Repeat, exactly as written, the lines of the records below from the first through the line with "w (GenerateStateToken w).2", but none past it.
>>>>>
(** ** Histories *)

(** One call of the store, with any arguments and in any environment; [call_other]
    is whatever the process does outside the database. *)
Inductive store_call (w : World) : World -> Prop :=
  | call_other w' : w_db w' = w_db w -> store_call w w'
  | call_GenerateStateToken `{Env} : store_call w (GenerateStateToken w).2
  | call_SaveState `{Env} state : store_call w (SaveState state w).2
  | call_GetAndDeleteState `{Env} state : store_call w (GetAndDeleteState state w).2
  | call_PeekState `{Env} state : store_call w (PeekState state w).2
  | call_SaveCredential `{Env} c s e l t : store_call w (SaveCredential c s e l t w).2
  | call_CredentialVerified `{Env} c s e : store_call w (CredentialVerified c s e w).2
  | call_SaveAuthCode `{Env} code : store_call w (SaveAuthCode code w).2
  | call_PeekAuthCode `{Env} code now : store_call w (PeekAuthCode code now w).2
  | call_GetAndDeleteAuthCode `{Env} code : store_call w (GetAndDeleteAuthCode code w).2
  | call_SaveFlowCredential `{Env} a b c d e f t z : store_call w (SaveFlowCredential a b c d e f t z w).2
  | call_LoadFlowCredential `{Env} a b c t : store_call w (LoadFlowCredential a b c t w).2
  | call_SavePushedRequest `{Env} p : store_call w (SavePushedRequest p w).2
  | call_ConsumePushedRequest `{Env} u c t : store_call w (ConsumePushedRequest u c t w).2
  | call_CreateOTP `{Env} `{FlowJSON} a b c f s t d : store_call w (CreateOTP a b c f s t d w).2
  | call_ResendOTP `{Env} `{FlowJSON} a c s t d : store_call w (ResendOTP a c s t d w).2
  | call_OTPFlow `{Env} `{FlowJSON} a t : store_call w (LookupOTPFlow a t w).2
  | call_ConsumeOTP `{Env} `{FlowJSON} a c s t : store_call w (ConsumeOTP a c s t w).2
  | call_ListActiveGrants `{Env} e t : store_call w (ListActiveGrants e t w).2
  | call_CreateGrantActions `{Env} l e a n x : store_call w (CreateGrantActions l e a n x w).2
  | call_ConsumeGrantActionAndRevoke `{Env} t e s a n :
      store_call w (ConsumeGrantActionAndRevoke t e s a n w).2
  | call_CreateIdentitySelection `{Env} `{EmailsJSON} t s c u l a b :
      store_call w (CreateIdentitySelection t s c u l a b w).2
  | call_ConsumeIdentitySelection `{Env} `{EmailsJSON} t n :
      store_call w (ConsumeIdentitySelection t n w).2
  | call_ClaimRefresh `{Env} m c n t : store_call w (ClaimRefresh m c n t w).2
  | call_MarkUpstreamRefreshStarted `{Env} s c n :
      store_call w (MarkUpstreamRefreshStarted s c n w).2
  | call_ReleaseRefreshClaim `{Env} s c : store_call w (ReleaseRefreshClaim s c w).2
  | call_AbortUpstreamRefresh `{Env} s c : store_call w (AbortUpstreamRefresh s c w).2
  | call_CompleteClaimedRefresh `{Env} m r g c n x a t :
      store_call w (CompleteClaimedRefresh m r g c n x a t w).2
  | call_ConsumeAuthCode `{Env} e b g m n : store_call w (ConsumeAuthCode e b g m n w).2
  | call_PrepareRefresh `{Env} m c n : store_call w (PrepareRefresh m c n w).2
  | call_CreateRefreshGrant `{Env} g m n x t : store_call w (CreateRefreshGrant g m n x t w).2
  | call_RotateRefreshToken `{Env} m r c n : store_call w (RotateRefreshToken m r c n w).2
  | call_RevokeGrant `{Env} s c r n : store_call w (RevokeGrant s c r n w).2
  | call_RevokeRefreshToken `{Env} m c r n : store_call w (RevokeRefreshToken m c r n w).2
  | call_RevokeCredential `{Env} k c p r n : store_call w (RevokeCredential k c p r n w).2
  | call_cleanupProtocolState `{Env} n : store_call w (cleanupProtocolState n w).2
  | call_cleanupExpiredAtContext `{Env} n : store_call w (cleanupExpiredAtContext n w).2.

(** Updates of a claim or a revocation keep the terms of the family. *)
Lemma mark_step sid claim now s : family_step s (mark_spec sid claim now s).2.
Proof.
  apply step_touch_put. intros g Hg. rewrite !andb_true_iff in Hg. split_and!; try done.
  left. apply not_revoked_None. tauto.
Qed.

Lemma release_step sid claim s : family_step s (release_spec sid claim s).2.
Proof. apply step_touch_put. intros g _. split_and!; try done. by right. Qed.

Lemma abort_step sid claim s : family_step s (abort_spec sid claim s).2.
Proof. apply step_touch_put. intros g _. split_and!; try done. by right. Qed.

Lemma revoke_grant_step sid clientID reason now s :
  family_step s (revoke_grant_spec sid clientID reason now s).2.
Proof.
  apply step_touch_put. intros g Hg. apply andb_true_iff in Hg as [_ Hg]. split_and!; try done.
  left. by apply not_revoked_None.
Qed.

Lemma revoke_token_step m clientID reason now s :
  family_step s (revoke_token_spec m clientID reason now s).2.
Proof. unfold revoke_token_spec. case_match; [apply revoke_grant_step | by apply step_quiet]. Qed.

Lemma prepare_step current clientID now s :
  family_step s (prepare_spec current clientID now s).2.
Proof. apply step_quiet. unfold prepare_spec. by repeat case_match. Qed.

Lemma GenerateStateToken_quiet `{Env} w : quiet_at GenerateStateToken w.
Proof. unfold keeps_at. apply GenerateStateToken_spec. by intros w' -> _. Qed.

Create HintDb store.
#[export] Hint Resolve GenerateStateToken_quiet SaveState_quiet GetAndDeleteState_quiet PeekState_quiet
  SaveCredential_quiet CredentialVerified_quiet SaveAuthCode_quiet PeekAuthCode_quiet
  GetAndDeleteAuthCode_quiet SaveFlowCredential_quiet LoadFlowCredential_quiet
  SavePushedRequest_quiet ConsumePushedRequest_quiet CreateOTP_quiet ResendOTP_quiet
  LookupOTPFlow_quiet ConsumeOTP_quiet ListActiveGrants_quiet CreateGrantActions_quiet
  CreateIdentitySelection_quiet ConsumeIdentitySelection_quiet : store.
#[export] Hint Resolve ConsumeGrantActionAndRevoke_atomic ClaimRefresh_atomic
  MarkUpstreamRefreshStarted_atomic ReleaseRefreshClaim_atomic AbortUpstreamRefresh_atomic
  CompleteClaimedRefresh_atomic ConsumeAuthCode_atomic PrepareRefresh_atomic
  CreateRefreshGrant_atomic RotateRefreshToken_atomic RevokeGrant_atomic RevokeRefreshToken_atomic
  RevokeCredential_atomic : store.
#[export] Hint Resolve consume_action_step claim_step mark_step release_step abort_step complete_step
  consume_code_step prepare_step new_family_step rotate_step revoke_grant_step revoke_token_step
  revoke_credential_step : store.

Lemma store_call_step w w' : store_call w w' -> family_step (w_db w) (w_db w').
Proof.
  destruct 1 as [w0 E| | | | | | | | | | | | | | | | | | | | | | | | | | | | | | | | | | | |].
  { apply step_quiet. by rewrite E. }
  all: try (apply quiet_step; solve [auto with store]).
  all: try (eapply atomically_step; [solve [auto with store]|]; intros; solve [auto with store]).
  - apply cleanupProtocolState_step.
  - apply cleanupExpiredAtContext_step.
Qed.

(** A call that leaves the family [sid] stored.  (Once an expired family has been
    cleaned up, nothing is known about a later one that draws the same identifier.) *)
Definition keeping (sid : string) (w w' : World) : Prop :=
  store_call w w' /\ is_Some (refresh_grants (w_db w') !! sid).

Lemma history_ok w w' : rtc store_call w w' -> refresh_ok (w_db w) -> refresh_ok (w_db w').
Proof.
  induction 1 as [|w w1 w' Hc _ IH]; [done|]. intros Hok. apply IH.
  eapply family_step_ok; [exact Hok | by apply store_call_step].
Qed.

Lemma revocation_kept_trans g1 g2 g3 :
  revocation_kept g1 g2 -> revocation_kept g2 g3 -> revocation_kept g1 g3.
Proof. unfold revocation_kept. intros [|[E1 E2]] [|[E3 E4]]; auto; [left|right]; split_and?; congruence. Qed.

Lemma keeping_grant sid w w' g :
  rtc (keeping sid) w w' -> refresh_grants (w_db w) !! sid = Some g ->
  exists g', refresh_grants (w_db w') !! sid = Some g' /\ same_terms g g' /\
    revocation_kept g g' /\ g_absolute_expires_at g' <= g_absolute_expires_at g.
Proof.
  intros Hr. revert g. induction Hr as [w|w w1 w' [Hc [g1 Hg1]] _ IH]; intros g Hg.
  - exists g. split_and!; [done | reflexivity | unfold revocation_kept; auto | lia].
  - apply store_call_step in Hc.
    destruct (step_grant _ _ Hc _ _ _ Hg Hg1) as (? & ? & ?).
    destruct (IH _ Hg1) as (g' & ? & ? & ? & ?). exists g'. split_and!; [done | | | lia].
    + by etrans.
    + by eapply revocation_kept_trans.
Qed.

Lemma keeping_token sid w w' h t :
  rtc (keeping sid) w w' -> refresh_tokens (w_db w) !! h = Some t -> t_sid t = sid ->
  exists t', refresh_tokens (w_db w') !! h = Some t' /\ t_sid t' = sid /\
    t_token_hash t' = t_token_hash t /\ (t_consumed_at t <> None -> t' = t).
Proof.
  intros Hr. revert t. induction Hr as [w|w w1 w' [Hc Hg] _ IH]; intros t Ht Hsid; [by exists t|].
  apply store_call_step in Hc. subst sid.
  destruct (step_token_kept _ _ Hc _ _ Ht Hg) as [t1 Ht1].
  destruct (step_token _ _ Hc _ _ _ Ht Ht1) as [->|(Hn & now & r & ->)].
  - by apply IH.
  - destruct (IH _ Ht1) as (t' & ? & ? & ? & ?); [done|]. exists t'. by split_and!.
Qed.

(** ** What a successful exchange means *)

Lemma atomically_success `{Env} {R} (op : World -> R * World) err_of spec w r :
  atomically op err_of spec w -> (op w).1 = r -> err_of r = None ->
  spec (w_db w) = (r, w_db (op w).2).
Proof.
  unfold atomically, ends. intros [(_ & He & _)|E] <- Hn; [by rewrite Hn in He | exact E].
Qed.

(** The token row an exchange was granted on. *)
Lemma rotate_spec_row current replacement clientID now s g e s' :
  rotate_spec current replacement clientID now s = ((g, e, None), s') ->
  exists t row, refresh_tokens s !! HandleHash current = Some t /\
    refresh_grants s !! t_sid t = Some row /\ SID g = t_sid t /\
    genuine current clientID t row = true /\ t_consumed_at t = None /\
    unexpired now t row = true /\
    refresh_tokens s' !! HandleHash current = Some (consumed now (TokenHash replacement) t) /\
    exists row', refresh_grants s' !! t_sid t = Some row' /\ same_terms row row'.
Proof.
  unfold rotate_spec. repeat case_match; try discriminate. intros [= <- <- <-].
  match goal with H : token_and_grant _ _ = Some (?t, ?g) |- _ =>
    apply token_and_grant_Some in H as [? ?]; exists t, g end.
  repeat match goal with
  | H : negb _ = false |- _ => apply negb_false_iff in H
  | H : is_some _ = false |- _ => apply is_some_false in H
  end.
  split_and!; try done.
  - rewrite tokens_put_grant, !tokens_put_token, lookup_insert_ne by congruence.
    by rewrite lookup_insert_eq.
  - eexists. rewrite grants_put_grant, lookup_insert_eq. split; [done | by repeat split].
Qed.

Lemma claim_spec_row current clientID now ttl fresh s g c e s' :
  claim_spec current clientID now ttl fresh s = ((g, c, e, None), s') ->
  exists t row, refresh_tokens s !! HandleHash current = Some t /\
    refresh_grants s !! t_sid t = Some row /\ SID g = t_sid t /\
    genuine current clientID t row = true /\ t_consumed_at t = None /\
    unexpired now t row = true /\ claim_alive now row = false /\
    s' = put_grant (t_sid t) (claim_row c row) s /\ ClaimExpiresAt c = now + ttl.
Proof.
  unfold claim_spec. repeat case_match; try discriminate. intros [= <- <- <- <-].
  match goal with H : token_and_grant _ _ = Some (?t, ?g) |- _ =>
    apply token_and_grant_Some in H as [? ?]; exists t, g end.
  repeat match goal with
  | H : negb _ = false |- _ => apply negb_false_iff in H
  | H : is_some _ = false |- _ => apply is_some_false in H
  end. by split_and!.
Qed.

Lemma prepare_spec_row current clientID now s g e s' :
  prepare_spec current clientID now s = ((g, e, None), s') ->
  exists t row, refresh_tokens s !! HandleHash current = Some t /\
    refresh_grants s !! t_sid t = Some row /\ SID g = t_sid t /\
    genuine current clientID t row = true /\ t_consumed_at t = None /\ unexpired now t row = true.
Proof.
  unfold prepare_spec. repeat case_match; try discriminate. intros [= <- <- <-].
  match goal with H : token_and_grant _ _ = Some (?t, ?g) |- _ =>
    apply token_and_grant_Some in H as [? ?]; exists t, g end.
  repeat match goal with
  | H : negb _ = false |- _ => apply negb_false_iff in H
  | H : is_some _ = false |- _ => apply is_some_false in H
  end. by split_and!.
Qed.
<<<<<
§ Result below
(** ** Histories *)

(** One call of the store, with any arguments and in any environment; [call_other]
    is whatever the process does outside the database. *)
Inductive store_call (w : World) : World -> Prop :=
  | call_other w' : w_db w' = w_db w -> store_call w w'
  | call_GenerateStateToken `{Env} : store_call w (GenerateStateToken w).2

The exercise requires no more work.